Understanding overvoltage protection can be very complex, but from an electrician’s point of view, the Wiring Regulations are now much simpler than previous editions that required complex thunderstorm risk assessments.
Voltage disturbances in the form of overvoltage can originate from outside of an installation or from within the installation itself. In fact, about 35% of all transients come from outside the facility with the remaining 65% generated inside our homes and facilities – see Table 1 (pictured below) for examples of where such transients may originate from.
General requirements
Understanding how to use BS 7671 correctly is the key to success. Unfortunately, too often installers look at an isolated “Section” or “Part” of the Regs, without considering the general requirements that must always be applied. An example of this would be only looking at Section 443 (Protection against transient overvoltages of atmospheric origin or due to switching) and not considering the Fundamental Principles.
BS 7671 Chapter 13 deals with Fundamental Principles, with Regulation 131.1 providing a number of conditions in electrical installations that may present a risk of injury. Indent (iv) of Regulation 131.1 includes voltage disturbances (undervoltage and overvoltage) meaning that where there is a threat of this occurring, protection is required.
Furthermore, Regulation 131.6.2 requires persons and livestock shall be protected against injury, and property shall be protected against damage as a consequence of overvoltages.
Definitions
Part 2 of BS 7671 does provide some clarity for understanding the consequences of direct lightning strikes or indirect lightning strokes, as follows:
Direct lightning strike
Lightning strike impacting a component of the network directly.
NOTE 1: Examples of components of the network are: conductor, tower, substation equipment, etc.

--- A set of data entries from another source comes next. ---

(* ===== verification/Compile.v ===== *)
(** * Compiling workflows (workflow/compile.go)

    [Compile] turns a configuration into templates and programs.  [text/template]
    is a parameter, like the expression language.  [None] is a panic: the only one
    is that of [sqlutil.HasReturningClause] on odd texts. *)
From S2P Require Import Prelude GoStrings GoValues SqlUtil RateLimit WfConfig Expr.

(** [template.New(name).Funcs(TemplateFuncs).Parse(text)] *)
Class TemplateLang := {
  template : Type;
  template_Parse : string -> string -> result template;
}.

Section Compile.
Context `{UnicodeTables, TemplateLang, ExprLang, MapWalk}.

Record CompiledRateLimit := { crl_Config : RateLimitRefConfig; crl_KeyTmpl : option template }.

Record CompiledTrigger := {
  ct_Config : TriggerConfig; ct_CacheKey : option template; ct_RateLimits : list CompiledRateLimit;
}.

Record CompiledIterate := { ci_Config : IterateConfig; ci_OverExpr : option program }.

Inductive CompiledStep : Type := Build_CompiledStep {
  cs_Config : StepConfig;
  cs_Condition : option program;
  cs_Index : Z;
  cs_CacheKeyTmpl : option template;
  cs_ParamTmpls : gmap string template;
  cs_SQLTmpl : option template; cs_IsWrite : bool; cs_HasReturning : bool;
  cs_URLTmpl : option template; cs_BodyTmpl : option template; cs_HeaderTmpls : gmap string template;
  cs_TemplateTmpl : option template;
  cs_Iterate : option CompiledIterate; cs_BlockSteps : list CompiledStep;
}.

Record CompiledWorkflow := {
  cw_Config : WorkflowConfig; cw_Conditions : gmap string string;
  cw_Triggers : list CompiledTrigger; cw_Steps : list CompiledStep;
}.

(** A compilation may also panic. *)
Definition C (A : Type) : Type := option (result A).
Definition cret {A} (a : A) : C A := Some (Ok a).
Definition cerr {A} (e : error) : C A := Some (Err e).
Definition cbind {A B} (m : C A) (f : A -> C B) : C B :=
  match m with None => None | Some (Err e) => Some (Err e) | Some (Ok a) => f a end.

(** [fmt.Errorf(pre + "%w", err)] around a failing step. *)
Definition cwrap {A} (pre : string) (m : C A) : C A :=
  match m with Some (Err e) => Some (Err (Wrapf pre e "")) | _ => m end.

(** A template that is compiled only if its source is not empty. *)
Definition opt_template (name label src : string) : C (option template) :=
  if decide (src = "") then cret None
  else cwrap (label +:+ ": ") (cbind (Some (template_Parse name src)) (fun t => cret (Some t))).

(** A map of templates, in the order of the map walk. *)
Fixpoint compile_templates (kind name_prefix : string) (l : list (string * string))
    (acc : gmap string template) : C (gmap string template) :=
  match l with
  | [] => cret acc
  | (name, val) :: l' =>
    cbind (cwrap (kind +:+ "[" +:+ name +:+ "] template: ") (Some (template_Parse (name_prefix +:+ name) val)))
      (fun t => compile_templates kind name_prefix l' (<[name := t]> acc))
  end.

Definition compile_params (cfg : StepConfig) : C (gmap string template) :=
  compile_templates "params" "param_" (walk (sc_Params cfg)) ∅.

Definition compile_headers (cfg : StepConfig) : C (gmap string template) :=
  compile_templates "headers" "header_" (walk (sc_Headers cfg)) ∅.

(** The rate limits of a trigger, numbered from [i]. *)
Fixpoint compile_rate_limits (i : nat) (l : list RateLimitRefConfig) : C (list CompiledRateLimit) :=
  match l with
  | [] => cret []
  | rl :: l' =>
    cbind (opt_template "rate_limit_key" ("rate_limit[" +:+ pretty i +:+ "].key template") (rl_Key rl))
      (fun t => cbind (compile_rate_limits (S i) l')
        (fun r => cret ({| crl_Config := rl; crl_KeyTmpl := t |} :: r)))
  end.

Definition compileTrigger (cfg : TriggerConfig) : C CompiledTrigger :=
  cbind (match tc_Cache cfg with
         | Some c => opt_template "cache_key" "cache.key template" (cc_Key c)
         | None => cret None
         end) (fun key =>
  cbind (compile_rate_limits 0 (tc_RateLimit cfg)) (fun rls =>
  cret {| ct_Config := cfg; ct_CacheKey := key; ct_RateLimits := rls |})).

Definition step_label (name : string) (i : nat) : string :=
  "steps[" +:+ (if decide (name = "") then "#" +:+ pretty i else name) +:+ "]: ".

(** The compiled step before its type-specific fields. *)
Definition base_step (cfg : StepConfig) (index : Z) (cond : option program) (key : option template)
    (params : gmap string template) : CompiledStep :=
  {| cs_Config := cfg; cs_Condition := cond; cs_Index := index; cs_CacheKeyTmpl := key;
     cs_ParamTmpls := params; cs_SQLTmpl := None; cs_IsWrite := false; cs_HasReturning := false;
     cs_URLTmpl := None; cs_BodyTmpl := None; cs_HeaderTmpls := ∅; cs_TemplateTmpl := None;
     cs_Iterate := None; cs_BlockSteps := [] |}.

Definition compile_query (cs : CompiledStep) : C CompiledStep :=
  let cfg := cs_Config cs in
  cbind (opt_template "sql" "sql template" (sc_SQL cfg)) (fun t =>
  match t with
  | None => cret cs
  | Some t =>
    match HasReturningClause (sc_SQL cfg) with
    | None => None
    | Some returning =>
      cret {| cs_Config := cfg; cs_Condition := cs_Condition cs; cs_Index := cs_Index cs;
              cs_CacheKeyTmpl := cs_CacheKeyTmpl cs; cs_ParamTmpls := cs_ParamTmpls cs;
              cs_SQLTmpl := Some t; cs_IsWrite := IsWriteQuery (sc_SQL cfg); cs_HasReturning := returning;
              cs_URLTmpl := None; cs_BodyTmpl := None; cs_HeaderTmpls := ∅; cs_TemplateTmpl := None;
              cs_Iterate := None; cs_BlockSteps := [] |}
    end
  end).

Definition compile_httpcall (cs : CompiledStep) : C CompiledStep :=
  let cfg := cs_Config cs in
  cbind (opt_template "url" "url template" (sc_URL cfg)) (fun url =>
  cbind (opt_template "body" "body template" (sc_Body cfg)) (fun body =>
  cbind (compile_headers cfg) (fun headers =>
  cret {| cs_Config := cfg; cs_Condition := cs_Condition cs; cs_Index := cs_Index cs;
          cs_CacheKeyTmpl := cs_CacheKeyTmpl cs; cs_ParamTmpls := cs_ParamTmpls cs;
          cs_SQLTmpl := None; cs_IsWrite := false; cs_HasReturning := false;
          cs_URLTmpl := url; cs_BodyTmpl := body; cs_HeaderTmpls := headers; cs_TemplateTmpl := None;
          cs_Iterate := None; cs_BlockSteps := [] |}))).

Definition compile_response (cs : CompiledStep) : C CompiledStep :=
  let cfg := cs_Config cs in
  cbind (opt_template "response" "template" (sc_Template cfg)) (fun t =>
  cbind (compile_headers cfg) (fun headers =>
  cret {| cs_Config := cfg; cs_Condition := cs_Condition cs; cs_Index := cs_Index cs;
          cs_CacheKeyTmpl := cs_CacheKeyTmpl cs; cs_ParamTmpls := cs_ParamTmpls cs;
          cs_SQLTmpl := None; cs_IsWrite := false; cs_HasReturning := false;
          cs_URLTmpl := None; cs_BodyTmpl := None; cs_HeaderTmpls := headers; cs_TemplateTmpl := t;
          cs_Iterate := None; cs_BlockSteps := [] |})).

Definition compile_iterate (it : option IterateConfig) : C (option CompiledIterate) :=
  match it with
  | None => cret None
  | Some cfg =>
    cbind (if decide (it_Over cfg = "") then cret None
           else cwrap "iterate.over: " (cbind (Some (compileExpression (it_Over cfg))) (fun p => cret (Some p))))
      (fun over => cret (Some {| ci_Config := cfg; ci_OverExpr := over |}))
  end.

Definition with_block (cs : CompiledStep) (it : option CompiledIterate) (steps : list CompiledStep)
    : CompiledStep :=
  {| cs_Config := cs_Config cs; cs_Condition := cs_Condition cs; cs_Index := cs_Index cs;
     cs_CacheKeyTmpl := cs_CacheKeyTmpl cs; cs_ParamTmpls := cs_ParamTmpls cs;
     cs_SQLTmpl := None; cs_IsWrite := false; cs_HasReturning := false;
     cs_URLTmpl := None; cs_BodyTmpl := None; cs_HeaderTmpls := ∅; cs_TemplateTmpl := None;
     cs_Iterate := it; cs_BlockSteps := steps |}.

Fixpoint compileStep (cfg : StepConfig) (index : Z) (aliasASTs : gmap string node) {struct cfg}
    : C CompiledStep :=
  cbind (if decide (sc_Condition cfg = "") then cret None
         else cwrap "condition: " (cbind (Some (compileConditionWithAliases (sc_Condition cfg) aliasASTs))
                                     (fun p => cret (Some p)))) (fun cond =>
  cbind (match sc_Cache cfg with
         | Some c => opt_template "cache_key" "cache.key template" (sk_Key c)
         | None => cret None
         end) (fun key =>
  cbind (compile_params cfg) (fun params =>
  let cs := base_step cfg index cond key params in
  let type := StepType cfg in
  if decide (type = "query") then compile_query cs
  else if decide (type = "httpcall") then compile_httpcall cs
  else if decide (type = "response") then compile_response cs
  else if decide (type = "block") then
    cbind (compile_iterate (sc_Iterate cfg)) (fun it =>
    cbind (match sc_Steps cfg with
           | None => cret []
           | Some steps =>
             (fix nested (i : nat) (l : list StepConfig) : C (list CompiledStep) :=
                match l with
                | [] => cret []
                | s :: l' =>
                  cbind (cwrap (step_label (sc_Name s) i) (compileStep s (Z.of_nat i) aliasASTs))
                    (fun cs => cbind (nested (S i) l') (fun r => cret (cs :: r)))
                end) 0%nat steps
           end) (fun steps => cret (with_block cs it steps)))
  else cret cs))).

Fixpoint compile_steps (i : nat) (l : list StepConfig) (asts : gmap string node) : C (list CompiledStep) :=
  match l with
  | [] => cret []
  | s :: l' =>
    cbind (cwrap (step_label (sc_Name s) i) (compileStep s (Z.of_nat i) asts))
      (fun cs => cbind (compile_steps (S i) l' asts) (fun r => cret (cs :: r)))
  end.

Fixpoint compile_triggers (i : nat) (l : list TriggerConfig) : C (list CompiledTrigger) :=
  match l with
  | [] => cret []
  | t :: l' =>
    cbind (cwrap ("triggers[" +:+ pretty i +:+ "]: ") (compileTrigger t))
      (fun ct => cbind (compile_triggers (S i) l') (fun r => cret (ct :: r)))
  end.

(** The alias trees of a workflow. *)
Definition compile_aliases (conditions : gmap string string) : C (gmap string node) :=
  if decide (conditions = ∅) then cret ∅
  else cwrap "conditions: " (cbind (topoSortAliases conditions) (fun order =>
         Some (buildAliasASTs conditions order))).

Definition Compile (cfg : WorkflowConfig) : C CompiledWorkflow :=
  cbind (compile_aliases (wc_Conditions cfg)) (fun asts =>
  cbind (compile_triggers 0 (wc_Triggers cfg)) (fun triggers =>
  cbind (compile_steps 0 (wc_Steps cfg) asts) (fun steps =>
  cret {| cw_Config := cfg; cw_Conditions := wc_Conditions cfg; cw_Triggers := triggers;
          cw_Steps := steps |}))).

(** ** Lemmas *)

Lemma cbind_Ok {A B} (m : C A) (f : A -> C B) b :
  cbind m f = Some (Ok b) <-> exists a, m = Some (Ok a) /\ f a = Some (Ok b).
Proof. destruct m as [[a|e]|]; simpl; naive_solver. Qed.

Lemma cwrap_Ok {A} pre (m : C A) a : cwrap pre m = Some (Ok a) <-> m = Some (Ok a).
Proof. destruct m as [[]|]; simpl; naive_solver. Qed.

Lemma opt_template_Ok name label src t : opt_template name label src = Some (Ok t) ->
  src <> "" -> is_Some t.
Proof.
  unfold opt_template. case_decide; [done|]. rewrite cwrap_Ok, cbind_Ok. intros (x & _ & [= <-]). by eexists.
Qed.

(** The type-specific part of [compileStep]. *)
Definition compile_by_type (cfg : StepConfig) (aliasASTs : gmap string node) (cs : CompiledStep)
    : C CompiledStep :=
  let type := StepType cfg in
  if decide (type = "query") then compile_query cs
  else if decide (type = "httpcall") then compile_httpcall cs
  else if decide (type = "response") then compile_response cs
  else if decide (type = "block") then
    cbind (compile_iterate (sc_Iterate cfg)) (fun it =>
    cbind (match sc_Steps cfg with None => cret [] | Some steps => compile_steps 0 steps aliasASTs end)
      (fun steps => cret (with_block cs it steps)))
  else cret cs.

Lemma compileStep_Ok cfg index asts cs : compileStep cfg index asts = Some (Ok cs) ->
  exists cond key params, compile_by_type cfg asts (base_step cfg index cond key params) = Some (Ok cs).
Proof.
  assert (forall i l, (fix nested (i : nat) (l : list StepConfig) : C (list CompiledStep) :=
    match l with
    | [] => cret []
    | s :: l' => cbind (cwrap (step_label (sc_Name s) i) (compileStep s (Z.of_nat i) asts))
                   (fun cs => cbind (nested (S i) l') (fun r => cret (cs :: r)))
    end) i l = compile_steps i l asts) as Hfix.
  { intros i l. revert i. induction l as [|s l IH]; intros i; simpl; [done|].
    destruct (cwrap _ _) as [[]|]; simpl; try done. by rewrite IH. }
  destruct cfg as [name dis condition oe ty cache params db sql iso lock dl jc url hm hd bd pa to re sc te it inp
    steps out]. cbn [compileStep].
  rewrite cbind_Ok. intros (cond & _ & Hk). rewrite cbind_Ok in Hk. destruct Hk as (key & _ & Hk).
  rewrite cbind_Ok in Hk. destruct Hk as (ps & _ & Hk). exists cond, key, ps. revert Hk.
  unfold compile_by_type. cbv zeta. cbn [sc_Iterate sc_Steps]. destruct steps as [l|]; [|done].
  by rewrite Hfix.
Qed.

Lemma compile_steps_Ok i l asts css : compile_steps i l asts = Some (Ok css) ->
  Forall2 (fun cfg cs => exists index, compileStep cfg index asts = Some (Ok cs)) l css.
Proof.
  revert i css. induction l as [|s l IH]; intros i css; simpl.
  { intros [= <-]. constructor. }
  rewrite cbind_Ok. intros (cs & Hcs & Hk). rewrite cbind_Ok in Hk. destruct Hk as (r & Hr & [= <-]).
  apply cwrap_Ok in Hcs. constructor; [by eexists|]. by apply (IH (S i)).
Qed.

(** A leaf step whose type has the source it needs. *)
Definition source_present (cfg : StepConfig) : Prop :=
  (StepType cfg = "query" -> sc_SQL cfg <> "") /\
  (StepType cfg = "httpcall" -> sc_URL cfg <> "") /\
  (StepType cfg = "response" -> sc_Template cfg <> "").

(** What compilation keeps of a step and what it provides. *)
Lemma compile_by_type_spec cfg asts index cond key params cs :
  compile_by_type cfg asts (base_step cfg index cond key params) = Some (Ok cs) ->
  cs_Config cs = cfg /\
  (source_present cfg ->
     (StepType cfg = "query" -> is_Some (cs_SQLTmpl cs)) /\
     (StepType cfg = "httpcall" -> is_Some (cs_URLTmpl cs)) /\
     (StepType cfg = "response" -> is_Some (cs_TemplateTmpl cs))) /\
  (cs_BlockSteps cs = [] \/ exists l, sc_Steps cfg = Some l /\
     compile_steps 0 l asts = Some (Ok (cs_BlockSteps cs))).
Proof.
  unfold compile_by_type, source_present. cbv zeta. case_decide as Ty; [|case_decide as Ty2; [|case_decide as Ty3; [|case_decide as Ty4]]].
  - unfold compile_query. rewrite cbind_Ok. cbn [cs_Config base_step]. intros (t & Ht & Hk).
    pose proof (opt_template_Ok _ _ _ _ Ht) as Hsome. destruct t as [t|].
    + destruct (HasReturningClause _) as [returning|]; [|done]. injection Hk as <-. simpl. rewrite Ty.
      split_and!; [done|intros _; split_and!; [by eexists|done|done]|by left].
    + injection Hk as <-. split_and!; [done| |by left]. intros (Hs & _). by destruct (Hsome (Hs Ty)).
  - unfold compile_httpcall. rewrite cbind_Ok. cbn [cs_Config base_step]. intros (t & Ht & Hk).
    rewrite cbind_Ok in Hk. destruct Hk as (b & _ & Hk). rewrite cbind_Ok in Hk. destruct Hk as (h & _ & [= <-]).
    pose proof (opt_template_Ok _ _ _ _ Ht) as Hsome. simpl. rewrite Ty2.
    split_and!; [done|intros (_ & Hu & _); split_and!; [done|intros _; by apply Hsome, Hu|done]|by left].
  - unfold compile_response. rewrite cbind_Ok. cbn [cs_Config base_step]. intros (t & Ht & Hk).
    rewrite cbind_Ok in Hk. destruct Hk as (h & _ & [= <-]).
    pose proof (opt_template_Ok _ _ _ _ Ht) as Hsome. simpl. rewrite Ty3.
    split_and!; [done|intros (_ & _ & Hu); split_and!; [done|done|intros _; by apply Hsome, Hu]|by left].
  - rewrite cbind_Ok. intros (it & _ & Hk). rewrite cbind_Ok in Hk. destruct Hk as (steps & Hs & [= <-]).
    simpl. split_and!; [done|intros _; rewrite Ty4; done|].
    destruct (sc_Steps cfg) as [l|]; [right; by exists l|]. injection Hs as <-. by left.
  - intros [= <-]. simpl. split_and!; [done|tauto|by left].
Qed.

Lemma compileStep_config cfg index asts cs : compileStep cfg index asts = Some (Ok cs) -> cs_Config cs = cfg.
Proof. intros (cond & key & params & H')%compileStep_Ok. by apply compile_by_type_spec in H' as [? _]. Qed.
End Compile.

NOTE 2: Consequences of a direct lightning strike include the thermal, magnetic and mechanical effects of the discharge current as well as the surges resulting from its voltage drop along the discharge path.
Indirect lightning stroke
Lightning strike that does not impact directly any part of the network but that induces an overvoltage in that network.
NOTE: Consequences of an indirect lightning stroke for electrical installations are the associated overvoltages and the energy content of the incoming surge wave.
Should lightning strike near power lines (indirect stroke), then the magnetic effect of this lightning current rushing to earth will induce a voltage on anything conductive (i.e. power lines passing through this magnetic field). This is known as inductive coupling – see Fig 1.
The power cable could even be underground and if the lightning struck somewhere nearby a massive amount of current will be injected into the ground. As the current flows away, a voltage will be induced; this is known as resistive coupling which is the most common cause of indirect atmospheric transient overvoltages. Such transients occur when a lightning strike raises the electrical potential of one or more of a group of electrically interconnected buildings, as illustrated in Fig 2.
Examples of vulnerable interconnections are:
● DNO feed from substation to building
● Submains from building to building
● Supplies to external equipment, lampposts, CCTV, EV charge points etc
● Telephone lines
● Data and communication lines
Overvoltage control
Chapter 443 deals with protection against transient overvoltages of atmospheric origin, or overvoltages which are associated with switching activity within an installation, with Regulation 443.4.1 prescribing:
‘Protection against transient overvoltages shall be provided where the consequence caused by overvoltage could:
● Result in serious injury to, or loss of human life, or
● Result in significant financial or data loss.
For all other cases, the default position is to provide protection against transient overvoltages unless the owner of the installation states that it is not required due to any loss or damage being tolerable. If the client makes this decision, obviously they will be accepting the risk of equipment damage and any consequential loss.
The modern home will have an abundance of electronic equipment which could easily be damaged by overvoltage and for this reason SPDs are often included.
It should be noted that where the word “shall” is used in BS 7671, the implication of that Regulation is a requirement and normative.
Transient overvoltages caused by equipment
Overvoltages associated with lightning are severe, but overvoltages associated with switching are more common and in fact can be longer in duration and contain more energy than transient overvoltages of atmospheric origin.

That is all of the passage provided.